Robert Edmonds wrote:
> 
> Layer 3 switching combines the best of switching and routing in
> one
> platform.  The main advantage here is speed.  The way it works
> is, in a
> switch you have some kind of layer 3 routing engine (aka route
> processor, or
> RP).  For example, the MSFC2 (Multilayer Switch Feature Card 2)
> is one of
> the options available for the Cisco 6500 (and a couple of
> others, I think)
> switches.  When the switch receives a packet bound for a
> different VLAN, it
> sends it to the RP. 

The decision to send to the RP isn't really based on the VLAN is it?? The
decision is based on the MAC destination address, I would assume.
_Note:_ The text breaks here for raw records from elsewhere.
(* ===== verification/Prelude.v ===== *)
(** * FastDFS 4.08: a verification library

    FastDFS stores the files of a group on several storage servers; tracker
    servers know the groups and tell clients which server to use.  Small
    files are packed into large trunk files: one storage server of the
    group, the trunk server, hands out the space of the trunk files, logs
    every change in the trunk binlog and sends the log to the other servers.
    This library models the trunk subsystem with everything below it, and
    the tracker: its groups, the requests by which storage servers join and
    report, and the queries for uploads and downloads; from the C text
    under FastDFS_v4.08/ (paths in this header are relative to it), and
    proves them correct.

    ** How the parts work together

    A client's upload becomes [trunk_alloc_space] on the trunk server
    (storage/trunk_mgr/trunk_mem.c): the smallest free block that is large
    enough is taken out of a tree of sizes (common/avl_tree.c) and of the
    index by trunk file (trunk_free_block_checker.c), split, and kept as
    held; without such a block a new trunk file is created, under a sub
    directory chosen by storage/storage_service.c.  [trunk_alloc_confirm]
    removes the block when the file was stored; [trunk_free_space] brings
    the slot of a deleted file back.  Nodes come from the pools of
    common/fast_mblock.c.  Each change is a line of the binlog
    (trunk_sync.c), which a thread per server follows and sends.  The
    name given to the file carries its slot in base64 (common/base64.c,
    trunk_shared.c), so that any server can find the file by its name.
    When the trunk server stops it saves the blocks to a data file; when it
    starts it reads that file and what the binlog has got since, or the
    whole binlog.

    The tracker (tracker/tracker_mem.c, tracker/tracker_service.c) keeps the
    groups sorted by name and the servers of a group in arrays sorted by id.
    A storage server joins with its settings ([tracker_report_join] of
    storage/tracker_client_thread.c writes the request,
    [tracker_deal_storage_join] reads it and creates group and server),
    then asks for a server to copy the files of its group from and becomes
    ACTIVE with its first heart beat; heart beats and reports of disk usage
    bring its counters and sizes, and the answers carry what changed in the
    group.  A query for an upload chooses a group, a server and a store
    path by policy and by the space reported; a query for a download finds
    from the name of the file (the one StorePath builds) the servers that
    have it.  Periodic checks take silent servers offline and choose trunk
    servers.

    ** Files of the library, bottom up

    - Prelude: machine integers, the state-and-failure monad [prog], errno
      values, lists; RankList: lists ordered by a numeric rank, the reference
      for the trees, with the class [RankCompare] that a comparison function
      must satisfy; LinkedList: chains of [next] pointers in a heap.
    - CFloat: doubles, as the IEEE 754 reference of the Standard Library;
      CLib: the string functions of the C library the source calls.
    - SortedArray: arrays of pointers kept sorted by a string key, with
      [bsearch], insertion and removal.
    - HashFunc, HashTable (common/hash.c): the hash functions and CRC32; the
      hash table, against finite maps.
    - AvlTree (common/avl_tree.c): all its functions, against RankList.
    - SharedFunc (common/shared_func.c): byte order, hexadecimal and URL
      encoding, trimming, splitting, replacing, sizes, line reading.
    - Base64 (common/base64.c): encoder and both decoders.
    - FastMblock (common/fast_mblock.c): pools of blocks.
    - TrunkShared (storage/trunk_mgr/trunk_shared.c): slots, headers, names,
      lookup of a file by its name.
    - TrunkFile (trunk_mem.c): creating, awaiting and clearing trunk files.
    - StorePath (storage/storage_service.c): store paths, sub directories,
      file names.
    - FreeBlockChecker (trunk_free_block_checker.c): the index of blocks by
      trunk file, over the tree of AvlTree.
    - TrunkBinlog (trunk_sync.c): writer, reader and sender of the binlog and
      the handler of the replica; BinlogReader: what the readers return;
      BinlogSync: the loop of the sync thread against the replica;
      BinlogFollow: reader and writer interleaved step by step.
    - TrunkMem (trunk_mem.c): the allocator, every operation over one state;
      TrunkMemInv: its invariant and the primitives; TrunkMemOps,
      TrunkMemCreate, TrunkMemAlloc: each operation against a finite map of
      blocks; TrunkMemSpec: the abstract contract and the refinement.
    - TrunkMemSave (trunk_mem.c): saving, loading, recovery, start and stop;
      TrunkDataFile: the text of the data file; TrunkMemLoad: restart from
      the data file; TrunkRecover: restart from the binlog.
    - TrackerMem (tracker/tracker_mem.c, tracker/tracker_types.h, lookups of
      ids in tracker/fdfs_shared_func.c): the data of a group and its
      operations over one state; TrackerMemInv: the invariant [group_ok];
      TrackerMemGrow: the arrays grow; TrackerMemOps: adding and deleting
      servers; TrackerMemActive: becoming active and stopping;
      TrackerMemSync: address changes and reports; TrackerMemSpec: the state
      machine the operations implement.
    - FdfsShared (tracker/fdfs_shared_func.c): the space a storage path must
      keep free.
    - TrackerQuery (tracker_mem.c): [tracker_mem_get_storage_by_filename];
      TrackerDownload: its answers are servers that have the file.
    - TrackerAlive (tracker_mem.c): the periodic check of one group.
    - TrackerGroups (tracker_mem.c, tracker_types.h): the array of groups
      over one state [tracker_state], whose member [gmem] gives each group
      its [group_mem]; [in_group] runs an operation of TrackerMem on one of
      them; TrackerKeeps: what all operations on a group leave alone;
      TrackerGroupsInv: the invariant [groups_ok] and the operations on the
      array.
    - TrackerStore (tracker_service.c): choice of group, server and path for
      an upload; TrackerStoreInv: the answer is right.
    - TrackerJoin (tracker_mem.c, tracker_service.c): the join request;
      TrackerJoinInv: a join keeps the invariant.
    - TrackerReport (tracker_service.c): heart beats, disk usage, trunk
      reports, what [tracker_check_and_sync] answers; TrackerReportInv:
      these handlers keep the invariant.
    - TrackerSyncReq (tracker_service.c): the requests for the copying of
      files and the ones that name a server; TrackerSyncReqInv: they keep
      the invariant and answer as told; TrackerSyncServe: their
      specification [sync_spec].
    - TrackerTable: the tracker as a map from names to maps from ids to
      states; TrackerAll: the checks of all groups; TrackerServe: the
      specification [serve_spec] of all requests, and what the tracker
      promises to its clients; TrackerUsage: reported sizes.
    - StorageReport (storage/tracker_client_thread.c): the requests a storage
      server writes, and the handlers read them back.

    ** State and failures

    A stateful operation is a [prog S A], that is [S -> option (A * S)]:
    [None] is undefined behaviour of the C program (NULL or wild pointer,
    an index outside an array, an uninitialised result, a loop out of fuel);
    error codes are ordinary results.  [trunk_state] holds the globals of
    trunk_mem.c, the heap of nodes, the binlog and the trunk files;
    [trunk_server] adds the data files; [group_state] holds a group of the
    tracker, the heap of its server objects and the change log;
    [tracker_state] holds all groups.  What the program does not decide
    (malloc, system calls, the clock) is a stream of answers ([env], [sys])
    consumed in the order of the calls; theorems hold for every stream, or
    name the conditions on it ([outcome_ok], [sys_ok]: calls succeed).  An
    [int] is a [Z]; an operation that may leave its range is wrapped
    ([s32], [s64], [u8]).

    ** What the theorems show

    - Allocator: [trunk_server_refines] (every sequence of admissible
      requests is served as the contract [spec_step] allows),
      [trunk_server_invariant] (blocks disjoint; trees, index, total and
      binlog agree), [trunk_server_errors],
      [trunk_create_next_file_terminates].
    - Persistence: [storage_trunk_restart], [storage_trunk_recover],
      [trunk_create_file_advance_counts_twice].
    - Trees and index: [avl_tree_refines_map] and the other theorems of
      AvlTree; [trunk_free_block_index_set],
      [trunk_free_block_check_duplicate_exact].
    - Binlog: [trunk_binlog_replay], [trunk_binlog_reader_follows_writer],
      [trunk_binlog_replication], [trunk_binlog_write_log],
      [trunk_binlog_write_overflow].
    - Pools: [fast_mblock_pool].
    - Hash tables: [hash_table_refines_map] (with the two exceptions the
      code has: an update may answer 1, and a failed one may lose the key;
      and the one place where the code leaves its table of primes, when the
      bucket array is the largest), [hash_table_memory],
      [hash_best_op_terminates] (for arrays of buckets below 16 GB); hash
      functions: [CRC32_sign_extension].
    - Names and lookup: [trunk_name_decodes], [trunk_file_lstat_sound] (slot
      and header on disk are those of the name),
      [trunk_file_stat_no_leak], [base64_decode_encode]; as lemmas,
      [trunk_header_roundtrip] and [storage_split_filename_spec].
    - Files and paths: [trunk_wait_file_ready_returns],
      [storage_get_storage_path_index_spec],
      [storage_get_store_path_round_robin].
    - Groups of the tracker: [tracker_group_refines] (every operation keeps
      the invariant and changes the states of the servers as [op_spec]
      says), [store_server_least_priority], [writable_storage_round_robin].
    - The tracker: [tracker_refines] (every request in every reachable
      state is served, and changes the map of groups, servers and states as
      [serve_spec] says), [upload_answered], [load_balance_group],
      [new_server_online], [df_report_stored].
    - Downloads: [download_from_holder], [created_file_from_creator] (a name
      built by [storage_gen_filename] leads back to the server that built
      it).
    - Requests on the wire: [join_request_read]; as a lemma, [reports_read].
    - Helpers: the theorems of SharedFunc.

    ** Fuel

    A loop that is not structural takes fuel, and a theorem shows that the
    fuel given is enough: a chain has at most [size (nodes s)] nodes; the
    search over the sizes makes at most as many tries as the tree has slots;
    the search for a free file name at most one more than there are trunk
    files; the wait for a trunk file polls every 5 ms for at most ten seconds
    ([WAIT_POLLS] = 3000 polls); loading makes at most two steps per byte of
    the data file and two more; replay at most one step per byte of the
    binlog and one more; the search for a capacity without conflicts at most
    two rounds more than the largest hash code.

    ** Not modelled

    Receiving requests and sending replies over the network (a handler is a
    function from the body of the request to the result and what the answer
    carries; the listing requests of the monitor are left out), disk I/O
    threads, the synchronisation of whole files (storage/storage_sync.c),
    the election of a leader among trackers and their state files, the
    clients, the
    configuration reader and the thin layers over system calls (sockets,
    events, logging, threads): they interleave with the kernel and keep no
    state of the parts above.  The branches compiled only WITH_HTTPD are
    left out, because make.sh does not define it.  The mutexes of
    trunk_mem.c, tracker_mem.c and fast_mblock.c are not modelled: each
    operation runs to its end before the next, and the branches for a lock
    that fails are left out.  In BinlogFollow the two reads of the version
    counter by [trunk_binlog_preread] are one step.  Log messages are left
    out. *)

From Stdlib Require Export ZArith Lia.
From stdpp Require Export base option list numbers gmap.
From Stdlib Require Import Sorting.Sorted Permutation.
A host in VLAN 1 wants to send to a host in VLAN 2. Because VLANs generally
equate to IP subnets, the host knows that it must send to its default
gateway, which is the RP. It ARPs for the RP and gets a MAC address. It
sends the frame then with the destinaton MAC address set to the RP's address.
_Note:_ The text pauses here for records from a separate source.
(* ===== verification/RankList.v ===== *)
(** * Lists kept in order by a numeric rank

    The reference specification of the search trees: a tree is what its
    in-order list is, and the operations on that list are written with
    [filter], with no reference to any tree. *)

From S2P Require Import Prelude.
From Stdlib Require Import Sorting.Sorted.

Section RankList.
Context {D : Type} (rank : D → Z).

Definition rsorted (l : list D) : Prop := StronglySorted (λ x y, rank x < rank y) l.

(** The elements of rank less than, and greater than, [r]. *)
Definition below (r : Z) (l : list D) : list D := filter (λ x, rank x < r) l.
Definition above (r : Z) (l : list D) : list D := filter (λ x, r < rank x) l.

(** The first element of rank [r]; the first of rank at least [r]. *)
Definition rfind (r : Z) (l : list D) : option D := head (filter (λ x, rank x = r) l).
Definition rfind_ge (r : Z) (l : list D) : option D := head (filter (λ x, r ≤ rank x) l).

Definition rreplace (x : D) (l : list D) : list D :=
  below (rank x) l ++ x :: above (rank x) l.
Definition rinsert (x : D) (l : list D) : list D :=
  match rfind (rank x) l with Some _ => l | None => rreplace x l end.
Definition rdelete (r : Z) (l : list D) : list D := below r l ++ above r l.

(** ** Sortedness of a list cut at an element *)

Lemma rsorted_app l1 l2 :
  rsorted (l1 ++ l2) ↔
  rsorted l1 ∧ rsorted l2 ∧ Forall (λ x, Forall (λ y, rank x < rank y) l2) l1.
Proof.
  unfold rsorted. induction l1 as [|x l1 IH]; cbn [app].
  - split; [intros; repeat split; try done; constructor | by intros (_ & ? & _)].
  - split.
    + inversion 1 as [|? ? Hs Hx]; subst. apply IH in Hs as (? & ? & ?).
      apply Forall_app in Hx as [? ?]. repeat split; try done; by constructor.
    + intros (H1 & H2 & H3). inversion H1; subst. inversion H3; subst.
      constructor; [by apply IH|]. by apply Forall_app.
Qed.

Lemma rsorted_cut l1 d l2 :
  rsorted (l1 ++ d :: l2) ↔
  rsorted l1 ∧ rsorted l2 ∧ Forall (λ x, rank x < rank d) l1 ∧
  Forall (λ x, rank d < rank x) l2.
Proof.
  rewrite rsorted_app. split.
  - intros (H1 & H2 & H3). inversion H2; subst. repeat split; try done.
    eapply Forall_impl; [exact H3|]. by inversion 1.
  - intros (H1 & H2 & H3 & H4). repeat split; [done|by constructor|].
    eapply Forall_impl; [exact H3|]. intros x Hx. constructor; [done|].
    eapply Forall_impl; [exact H4|]. cbn in *. intros. lia.
Qed.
The L2 switch looks just at MAC addresses. That's what makes it L2. It has
learned that this MAC address belongs to the RP. (Learning the location of
MAC addresses is a basic L2 function).

Now the RP can do L3 "switching." It looks at the IP destination address to
determine where to send the frame. That's what makes it L3 (i.e. that it
uses a L3 address for its decision).

As far as switching, routing, forwarding, they all mean the same thing. As
Kevin Banifaz said in one of the best, most concise answers that we have
seen, "Switching is the function of directing frames or packets from one
port or interface to another."

Someone said that switching isn't a technical term. What a shame. It
certainly used to be a good engineering term. Network equipment developers
borrowed the term from our forefathers and foremathers who worked on the
high-tech equipment of the 1800s and 1900s. Railroad tracks switch trains.
Electrical equipment switches current. Telephone equipment switches voice
conversations. Bridges, switches, and routers switch frames.
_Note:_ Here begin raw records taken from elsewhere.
(* ===== verification/LinkedList.v ===== *)
(** * Singly linked lists in a heap

    The nodes of trunk_mem.c and of fast_mblock.c are chained by a [next]
    pointer.  A heap gives the [next] field of every address it has
    ([nxt a = None]: no node there, [nxt a = Some None]: NULL).  [lseg p l q]
    says that following [next] from [p] passes through the nodes [l] and
    arrives at [q]. *)

From S2P Require Import Prelude.

Section LinkedList.
Implicit Types (nxt : positive → option (option positive)) (p q : option positive).

Fixpoint lseg nxt p (l : list positive) q : Prop :=
  match l with
  | [] => p = q
  | a :: l => p = Some a ∧ ∃ p', nxt a = Some p' ∧ lseg nxt p' l q
  end.

(** A whole list ends with NULL. *)
Abbreviation llist nxt p l := (lseg nxt p l None).

(** The search loops of trunk_mem.c: while the current node is not NULL and
    does not satisfy [stop], remember it as the previous one and go on.
    [None]: a wild pointer or the fuel is used up. *)
Fixpoint find_node nxt (stop : positive → option bool) (fuel : nat) (prev cur : option positive)
    : option (option positive * option positive) :=
  match cur with
  | None => Some (prev, None)
  | Some a =>
      found ← stop a;
      if (found : bool) then Some (prev, cur)
      else
        match fuel with
        | O => None
        | S fuel => n ← nxt a; find_node nxt stop fuel cur n
        end
  end.

(** ** Lemmas *)

Lemma lseg_app nxt p l1 l2 q :
  lseg nxt p (l1 ++ l2) q ↔ ∃ m, lseg nxt p l1 m ∧ lseg nxt m l2 q.
Proof.
  revert p. induction l1 as [|a l1 IH]; intros p; cbn.
  - split; [by exists p|]. by intros (m & -> & ?).
  - split.
    + intros (-> & p' & Hn & (m & H1 & H2)%IH). exists m. split; [|done]. split; [done|]. by exists p'.
    + intros (m & (-> & p' & Hn & H1) & H2). split; [done|]. exists p'. split; [done|].
      apply IH. by exists m.
Qed.

Lemma lseg_snoc nxt p l a q :
  lseg nxt p (l ++ [a]) q ↔ lseg nxt p l (Some a) ∧ nxt a = Some q.
Proof.
  rewrite lseg_app. cbn. split.
  - intros (m & H & -> & p' & Hn & ->). done.
  - intros [H Hn]. exists (Some a). split; [done|]. split; [done|]. by exists q.
Qed.

(** A list does not depend on the other nodes of the heap. *)
Lemma lseg_frame nxt nxt' p l q :
  (∀ a, a ∈ l → nxt' a = nxt a) → lseg nxt p l q → lseg nxt' p l q.
Proof.
  revert p. induction l as [|a l IH]; intros p Hf; cbn; [done|].
  intros (-> & p' & Hn & Hl). split; [done|]. exists p'. split; [rewrite Hf; [done|by left]|].
  apply IH; [|done]. intros b Hb. apply Hf. by right.
Qed.

Lemma llist_null nxt l : llist nxt None l → l = [].
Proof. destruct l; [done|]. by intros [? _]. Qed.

Lemma llist_nil nxt p : llist nxt p [] ↔ p = None.
Proof. done. Qed.

Lemma llist_head nxt p l : llist nxt p l → p = head l.
Proof. destruct l; [done|]. by intros [? _]. Qed.

Lemma llist_fun nxt p l l' : llist nxt p l → llist nxt p l' → l = l'.
Proof.
  revert p l'. induction l as [|a l IH]; intros p l' H H'.
  - cbn in H. subst. by apply llist_null in H'.
  - destruct H as (-> & p1 & Hn & H). destruct l' as [|b l']; [done|].
    destruct H' as ([= <-] & p2 & Hn' & H'). f_equal. eapply IH; [exact H|]. congruence.
Qed.

(** The last node before the end of a segment, [prev] when it is empty. *)
Definition last_or prev (l : list positive) : option positive :=
  match last l with Some a => Some a | None => prev end.

Lemma last_or_cons prev a l : last_or (Some a) l = last_or prev (a :: l).
Proof.
  unfold last_or. destruct l as [|b l]; [done|]. rewrite last_cons_cons.
  destruct (last (b :: l)) eqn:E; [done|]. by apply last_None in E.
Qed.

(** What the loop returns on a list: the first node that satisfies the
    test, with the node before it. *)
Lemma find_node_spec nxt stop (f : positive → bool) fuel prev cur l :
  llist nxt cur l → (∀ a, a ∈ l → stop a = Some (f a)) → (length l ≤ fuel)%nat →
  ∃ l1 l2, l = l1 ++ l2 ∧ Forall (λ a, f a = false) l1 ∧
    (∀ a, head l2 = Some a → f a = true) ∧
    find_node nxt stop fuel prev cur = Some (last_or prev l1, head l2).
Proof.
  revert fuel prev cur. induction l as [|a l IH]; intros fuel prev cur Hl Hs Hf.
  - cbn in Hl. subst. exists [], []. split_and!; [done|done|done|by destruct fuel].
  - destruct Hl as (-> & p' & Hn & Hl). destruct (f a) eqn:E.
    + exists [], (a :: l). split_and!; [done|done|by intros b [= <-]|].
      destruct fuel; cbn [find_node]; rewrite (Hs a), E by (by left); done.
    + destruct fuel as [|fuel]; [cbn in Hf; lia|].
      destruct (IH fuel (Some a) p' Hl) as (l1 & l2 & -> & H1 & H2 & H3);
        [intros; apply Hs; by right|cbn in Hf; lia|].
      exists (a :: l1), l2. split_and!; [done|by constructor|done|].
      cbn [find_node]. rewrite (Hs a), E by (by left). cbn [mbind option_bind]. rewrite Hn.
      cbn [mbind option_bind]. rewrite H3. by rewrite (last_or_cons prev).
Qed.
End LinkedList.

Abbreviation llist nxt p l := (lseg nxt p l None).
I must direct you all, once again it seems, to Webster's definition of
switch, the noun:

Main Entry: 1switch 
Pronunciation: 'swich
Function: noun
Etymology: perhaps from Middle Dutch swijch twig
Date: 1592
1 : a slender flexible whip, rod, or twig 
2 : an act of switching : as a : a blow with a switch b : a shift from one
to another c : a change from the usual
3 : a tuft of long hairs at the end of the tail of an animal (as a cow) --
see COW illustration
4 a : a device made usually of two movable rails and necessary connections
and designed to turn a locomotive or train from one track to another b : a
railroad siding
5 : a device for making, breaking, or changing the connections in an
electrical circuit
6 : a heavy strand of hair used in addition to a person's own hair for some
coiffures

If anyone else brings up this question, we may need to have definition 1
applied to them. Or, if we're nice, we'll use definition 6 on your behind
instead. Or we'll say that you are definition 3. :-)

Priscilla 


> The RP makes the routing decision and puts
> an entry in
> the route cache for the switch.  The first packet in a flow is
> routed and
> the rest are switched at wire speed, hence the increase in
> speed.  That's
> kind of a simplified view, but I think it gets the general idea
> across.  So,
> layer 3 switching is both routing and switching, but faster
> (usually,
> anyway).
> 
> ""DeVoe, Charles (PKI)""  wrote in
> message
> news:[EMAIL PROTECTED]
> > I am under the impression that switching is a layer 2
> function and that
> > routing is a layer 3 function.  I have seen several
> discussions talking
> > about layer 3 switching.  Could someone explain this to me?